Repeat verbatim, and only, the lines of the data below, beginning at the line that contains "(leftover', closed, (out" and stopping after the line that contains "rewrite (IH rest)".

# Stored items
:::::

Lemma drainAll_append (c : string) :
  forall s,
    drainAll jsonParse (s +:+ c)
    = match drainAll jsonParse s with
      | (leftover, true, out) => (leftover +:+ c, true, out)
      | (leftover, false, out) =>
          let '(leftover', closed, more) := drainAll jsonParse (leftover +:+ c) in
          (leftover', closed, (out ++ more)%list)
      end.
Proof.
  intros s. induction s as [s IH] using string_length_ind.
  rewrite (drainAll_eq s).
  destruct (cutAt blankLine s) as [[raw rest] |] eqn:Hcut.
  - rewrite (drainAll_eq (s +:+ c)), (cutAt_append _ c _ _ _ Hcut).
    destruct (processEvent jsonParse raw) as [out [|]]; [reflexivity |].
    rewrite (IH rest) by (eapply cutAt_blankLine_shorter, Hcut).
    destruct (drainAll jsonParse rest) as [[leftover [|]] more]; [reflexivity |].
    destruct (drainAll jsonParse (leftover +:+ c)) as [[leftover' closed] more'].
    rewrite app_assoc. reflexivity.
  - destruct (drainAll jsonParse (s +:+ c)) as [[leftover' closed] more']. reflexivity.
Qed.
Lemma received_app evs1 evs2 : received (evs1 ++ evs2) = received evs1 ++ received evs2.
Proof. apply omap_app. Qed.








Lemma HandleData_pending c this w : pending c (os (HandleData c this w).2) = 0%nat.
Proof.
  unfold HandleData, call_GetConnectionState.
  destruct (is_connected _); cbn [snd os emit].
  - apply drain_exits. lia.
  - unfold call_DestroySocket, pending. cbn. by rewrite lookup_delete_eq.
Qed.

(** X10. After [HandleData] nothing is pending on the socket it polled,
    and no other socket has lost a byte or changed its state; the backlog of
    the listening socket is as it was. *)
Theorem X10_HandleData_drains_its_socket_only c this w :
  pending c (os (HandleData c this w).2) = 0%nat /\
  backlog (os (HandleData c this w).2) = backlog (os w) /\
  forall c', c' <> c ->
    rx_of c' (os (HandleData c this w).2) = rx_of c' (os w) /\
    conn_state c' (os (HandleData c this w).2) = conn_state c' (os w).
Proof.
  pose proof (HandleData_spec c this w) as H. cbn zeta in H.
  destruct H as (_ & _ & _ & Hk & _).
  split; [|split].
  - apply HandleData_pending.
  - by destruct Hk as (_ & _ & _ & ? & _).
  - intros c' Hc. split; [|by eapply conn_state_kept].
    destruct Hk as (_ & _ & _ & _ & _ & Hs). unfold rx_of. by rewrite Hs.
Qed.

End MoreConnectionProperties.

(** ** Further properties of a tick *)

Section MoreTickProperties.

Context {strings_ops : FStringOps} {json : JsonLibrary} {engine : Engine}.

Implicit Types (w : World) (evs : list Event) (this : UEMCPTCPServer)
  (c l : FSocket) (o : OS).

(** What the accept step does to the subsystem: at most one inbound
    connection leaves the backlog, and the socket made for it holds what the
    connection brought. *)
Lemma HandleNewConnection_backlog this w l :
  ListenSocket this = Some l ->
  exists this1 w1,
    HandleNewConnection this w = Some (this1, w1) /\
    backlog (os w1) =
      (if can_query (os w) then tail (backlog (os w)) else backlog (os w)) /\
    still_connected (os w1) (accepted (os w)) = accepted_connected (os w).
Proof.
  intros Hl. unfold HandleNewConnection, call_HasPendingConnection, call_Accept,
    accepted, accepted_connected, still_connected.
  rewrite Hl. cbn [emit os]. unfold os_accept.
  destruct (can_query (os w)), (backlog (os w)) as [|[p|] rest] eqn:Hb; cbn [andb];
    do 2 eexists; (split; [reflexivity|]); cbn; try done.
  unfold conn_state. cbn. rewrite lookup_insert_eq. cbn.
  rewrite decide_bool_decide. by destruct (is_connected (conn p)).
Qed.

(** Polling the sockets of [a] one after the other drains each of them and
    touches no socket outside [a]. *)
Lemma foldl_poll_drains (a : list FSocket) :
  forall st : UEMCPTCPServer * World,
    NoDup a ->
    (forall c, c ∈ a -> pending c (os (foldl poll st a).2) = 0%nat) /\
    (forall c, c ∉ a -> sockets (os (foldl poll st a).2) !! c = sockets (os st.2) !! c).
Proof.
  induction a as [|c a IH]; intros st Hnd; cbn [foldl].
  { split; [by intros c ?%elem_of_nil|done]. }
  apply NoDup_cons in Hnd as [Hc Hnd].
  destruct (IH (poll st c) Hnd) as [IH1 IH2].
  pose proof (HandleData_pending c st.1 st.2) as Hx.
  split.
  - intros x [->|Hx']%elem_of_cons; [|by apply IH1].
    unfold pending. rewrite (IH2 c Hc). apply Hx.
  - intros x [Hxc Hxa]%not_elem_of_cons. rewrite (IH2 x Hxa).
    pose proof (HandleData_spec c st.1 st.2) as H. cbn zeta in H.
    destruct H as (_ & _ & _ & (_ & _ & _ & _ & _ & Hs) & _). by apply Hs.
Qed.

(** Polling connections that are connected and have nothing pending only
    adds the two tests per connection to the trace. *)
Lemma foldl_poll_idle (a : list FSocket) :
  forall this w,
    Forall (fun c => pending c (os w) = 0%nat /\ conn_state c (os w) = SCS_Connected) a ->
    foldl poll (this, w) a = (this, MkWorld (os w) (host w) (trace w ++ idle_polls a)).
Proof.
  induction a as [|c a IH]; intros this w Hall; cbn [foldl].
  { unfold idle_polls. cbn. rewrite app_nil_r. by destruct w. }
  apply Forall_cons in Hall as [[Hp Hc] Hall].
  assert (Hpoll : poll (this, w) c =
                  (this, MkWorld (os w) (host w)
                           (trace w ++ [EvHasPendingData c; EvGetConnectionState c]))).
  { unfold poll, HandleData, call_GetConnectionState. cbn [fst snd].
    rewrite Hp. cbn [drain]. unfold call_HasPendingData. rewrite Hp.
    cbn [os emit]. rewrite Hc. cbn. unfold emit. cbn.
    by rewrite <- (assoc_L (++)). }
  rewrite Hpoll, IH by exact Hall. cbn [os host trace].
  unfold idle_polls. cbn. by rewrite <- (assoc_L (++)).
Qed.

(** X12. How a tick changes the connection list of a running, consistent
    server: the connections that are connected stay, in their order, those
    that are not go, and at most one new connection is added, at the end, and
    only if it is still connected when polled. At most one inbound connection
    leaves the backlog per tick, however many wait. *)
Theorem X12_tick_connection_list this w :
  consistent this w ->
  bIsServerRunning this = true ->
  exists this' w',
    Tick_Internal this w = Some (this', w') /\
    ConnectedSockets this' =
      still_connected (os w) (ConnectedSockets this) ++ accepted_connected (os w) /\
    (length (accepted_connected (os w)) <= 1)%nat /\
    backlog (os w') =
      (if can_query (os w) then tail (backlog (os w)) else backlog (os w)).
Proof.
  intros Hcons Hrun.
  destruct (consistent_listening this w Hcons Hrun) as [l Hl].
  destruct (consistent_handles this w Hcons) as [Hnd Hlt].
  destruct (Tick_Internal_spec this w l Hrun Hl Hnd Hlt)
    as (w1 & evs1 & this' & w' & evs2 & Hacc & _ & _ & Hcs & Htick & _
        & _ & _ & Hc' & _).
  destruct (HandleNewConnection_backlog this w l Hl) as (this1 & w1' & Hacc' & Hb & Hnew).
  rewrite Hacc in Hacc'. injection Hacc' as <- <-.
  exists this', w'. split; [done|]. split; [|split].
  - rewrite Hc'. unfold still_connected in *. rewrite filter_app, Hnew. f_equal.
    apply (still_connected_ext (os w) (os w1) (ConnectedSockets this) Hcs).
  - unfold accepted_connected.
    destruct (can_query (os w)), (backlog (os w)) as [|[p|] ?]; cbn; try lia.
    destruct (is_connected (conn p)); cbn; lia.
  - rewrite <- Hb. clear Hb Hnew.
    assert (Hnd1 : NoDup ((ConnectedSockets this ++ accepted (os w)) ++ [])).
    { rewrite app_nil_r. by apply NoDup_after_accept. }
    destruct (Tick_loop_spec (ConnectedSockets this ++ accepted (os w)) []
                (MkServer (ListenSocket this)
                          (ConnectedSockets this ++ accepted (os w))
                          (bIsServerRunning this)) w1)
      as (this2 & w2 & evs & Hloop & _ & _ & _ & _ & _ & _ & _ & _ & _ & Hbl & _);
      [by rewrite app_nil_r|done|].
    unfold Tick_Internal in Htick. rewrite Hrun, Hacc in Htick. cbn in Htick.
    rewrite Hloop in Htick. by injection Htick as <- <-.
Qed.

(** X13. When a tick of a running, consistent server returns, no
    connection of the list has bytes pending: everything the clients had sent
    when the connection was polled has been read in this tick. *)
Theorem X13_tick_leaves_nothing_pending this w :
  consistent this w ->
  bIsServerRunning this = true ->
  exists this' w',
    Tick_Internal this w = Some (this', w') /\
    forall c, c ∈ ConnectedSockets this' -> pending c (os w') = 0%nat.
Proof.
  intros Hcons Hrun.
  destruct (consistent_listening this w Hcons Hrun) as [l Hl].
  destruct (consistent_handles this w Hcons) as [Hnd Hlt].
  destruct (Tick_Internal_spec this w l Hrun Hl Hnd Hlt)
    as (w1 & evs1 & this' & w' & evs2 & _ & _ & _ & _ & Htick & Hfold
        & _ & _ & Hc' & _).
  exists this', w'. split; [done|]. intros c Hc.
  rewrite Hc' in Hc. unfold still_connected in Hc.
  apply list_elem_of_filter in Hc as [_ Hc].
  set (conns1 := ConnectedSockets this ++ accepted (os w)) in *.
  assert (Hnd1 : NoDup (rev conns1)).
  { apply NoDup_ListNoDup, NoDup_rev, NoDup_ListNoDup. by apply NoDup_after_accept. }
  destruct (foldl_poll_drains (rev conns1)
              (MkServer (ListenSocket this) conns1 (bIsServerRunning this), w1) Hnd1)
    as [Hdr _].
  rewrite <- Hfold in Hdr. apply Hdr.
  apply list_elem_of_In, in_rev. rewrite rev_involutive. by apply list_elem_of_In.
Qed.

(** X14. A tick with nothing to do changes nothing: with no inbound
    connection waiting, every connection connected and nothing pending, the
    tick leaves the server object, the subsystem and the engine as they were
    and only makes its tests: one for an inbound connection, then one for
    data and one for the connection state per connection, last one first. *)
Theorem X14_idle_tick_changes_nothing this w l :
  consistent this w ->
  bIsServerRunning this = true ->
  ListenSocket this = Some l ->
  backlog (os w) = [] ->
  Forall (fun c => pending c (os w) = 0%nat /\ conn_state c (os w) = SCS_Connected)
         (ConnectedSockets this) ->
  Tick_Internal this w =
    Some (this,
          MkWorld (os w) (host w)
            (trace w ++ EvHasPendingConnection l
                     :: idle_polls (rev (ConnectedSockets this)))).
Proof.
  intros Hcons Hrun Hl Hb Hall.
  destruct (consistent_handles this w Hcons) as [Hnd _].
  unfold Tick_Internal, HandleNewConnection, call_HasPendingConnection.
  rewrite Hrun, Hl, Hb. cbn [negb emit os]. rewrite andb_false_r.
  set (w1 := emit (EvHasPendingConnection l) w).
  destruct (Tick_loop_spec (ConnectedSockets this) [] this w1)
    as (this' & w' & evs & -> & Hfold & _); [by rewrite app_nil_r|by rewrite app_nil_r|].
  rewrite Hfold, (foldl_poll_idle (rev (ConnectedSockets this)) this w1).
  - subst w1. cbn. by rewrite <- (assoc_L (++)).
  - apply Forall_forall. intros c Hc. rewrite Forall_forall in Hall. apply Hall.
    apply list_elem_of_In, in_rev in Hc. by apply list_elem_of_In.
Qed.

End MoreTickProperties.

(** ** Further properties of the lifecycle, and the module *)

Section MoreLifecycleProperties.

Context {strings_ops : FStringOps} {json : JsonLibrary} {engine : Engine}.

Implicit Types (w : World) (evs : list Event) (this : UEMCPTCPServer)
  (c l : FSocket) (o : OS) (i : option UEMCPTCPServer).

(** X1. In every state a sequence of [Start], [Stop], [Tick] and
    [Shutdown] calls reaches, whatever the network did in between, every call
    of the API returns: none goes through a null [ListenSocket] or reads
    [ConnectedSockets] past its end, and the state it leaves is reachable
    again. *)
Theorem X1_no_call_fails_in_a_reachable_state (call : Call) i w :
  reachable_in i w ->
  exists i' w', run call i w = Some (i', w') /\ reachable_in i' w'.
Proof.
  intros Hr.
  destruct (run_consistent call i w (reachable_in_consistent i w Hr))
    as (i' & w' & Hrun & _).
  exists i', w'. split; [done|]. by apply (reachable_in_call call i w).
Qed.

(** X2. In every reachable state the server owns no socket twice: the
    sockets of the connection list are pairwise distinct and the listening
    socket is not among them. *)
Theorem X2_no_socket_owned_twice i w this :
  reachable_in i w ->
  i = Some this ->
  NoDup (ConnectedSockets this) /\
  (forall l, ListenSocket this = Some l -> l ∉ ConnectedSockets this).
Proof.
  intros Hr Hi. destruct (reachable_in_consistent i w Hr this Hi) as (_ & Hnd & _).
  unfold owned in Hnd. apply NoDup_app in Hnd as (Hc & Hdisj & _).
  split; [done|]. intros l Hl Hin. apply (Hdisj l Hin). rewrite Hl.
  by apply list_elem_of_singleton.
Qed.

(** What the calls keep for a server that does not run. *)
Lemma run_keeps_stopped_empty (call : Call) i w i' w' :
  (forall this, i = Some this -> bIsServerRunning this = false -> owned this = []) ->
  run call i w = Some (i', w') ->
  forall this, i' = Some this -> bIsServerRunning this = false -> owned this = [].
Proof.
  intros Hi.
  assert (Hg : bIsServerRunning (Get i) = false -> owned (Get i) = []).
  { destruct i as [this|]; cbn; [auto|done]. }
  destruct call as [Port| | |]; cbn [run].
  - unfold Start, Start_Internal, call_Listening.
    destruct (bIsServerRunning (Get i)) eqn:Hrun.
    { intros [= <- _] this [= <-]. by rewrite Hrun. }
    destruct (negb (subsystem (os w))).
    { intros [= <- _] this [= <-]. auto. }
    specialize (Hg eq_refl). unfold owned in Hg. apply app_eq_nil in Hg as [Hc _].
    destruct (os_listen Port (os w)) as [[s|] o];
      intros [= <- _] this [= <-]; cbn; [done|]. intros _. unfold owned. cbn.
    by rewrite Hc.
  - unfold Stop, Stop_Internal. destruct (bIsServerRunning (Get i)) eqn:Hrun; cbn [negb].
    + intros [= <- _] this [= <-]. done.
    + intros [= <- _] this [= <-]. auto.
  - unfold Tick. destruct (Tick_Internal (Get i) w) as [[this1 w1]|] eqn:Ht; [|done].
    intros [= <- _] this [= <-] Hrun.
    destruct (Tick_Internal_keeps _ _ _ _ Ht) as [_ Hr]. rewrite Hrun in Hr.
    unfold Tick_Internal in Ht. rewrite <- Hr in Ht. cbn in Ht.
    injection Ht as <- _. auto.
  - unfold Shutdown. destruct i as [this0|].
    + destruct (Stop_Internal this0 w) as [this1 w1].
      destruct (Stop_Internal this1 w1) as [this2 w2]. by intros [= <- _] this [=].
    + by intros [= <- _] this [=].
Qed.

(** X3. A server that is not running holds no socket: in every state a
    sequence of calls reaches, [bIsServerRunning] false means that
    [ListenSocket] is null and [ConnectedSockets] is empty. A [Start] that
    failed, a [Stop], a [Shutdown] leave nothing behind. *)
Theorem X3_stopped_server_holds_no_socket i this :
  reachable i ->
  i = Some this ->
  bIsServerRunning this = false ->
  ListenSocket this = None /\ ConnectedSockets this = [].
Proof.
  intros Hreach. revert this.
  assert (H : forall this, i = Some this ->
                bIsServerRunning this = false -> owned this = []).
  { induction Hreach as [|call i w i' w' _ IH Hrun]; [by intros ? [=]|].
    by apply (run_keeps_stopped_empty call i w i' w'). }
  intros this Hi Hrun. specialize (H this Hi Hrun). unfold owned in H.
  apply app_eq_nil in H as [Hc Hl]. split; [|done].
  by destruct (ListenSocket this).
Qed.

:::::

# Written answer
          (leftover', closed, (out ++ more)%list)
      end.
Proof.
  intros s. induction s as [s IH] using string_length_ind.
  rewrite (drainAll_eq s).
  destruct (cutAt blankLine s) as [[raw rest] |] eqn:Hcut.
  - rewrite (drainAll_eq (s +:+ c)), (cutAt_append _ c _ _ _ Hcut).
    destruct (processEvent jsonParse raw) as [out [|]]; [reflexivity |].
    rewrite (IH rest) by (eapply cutAt_blankLine_shorter, Hcut).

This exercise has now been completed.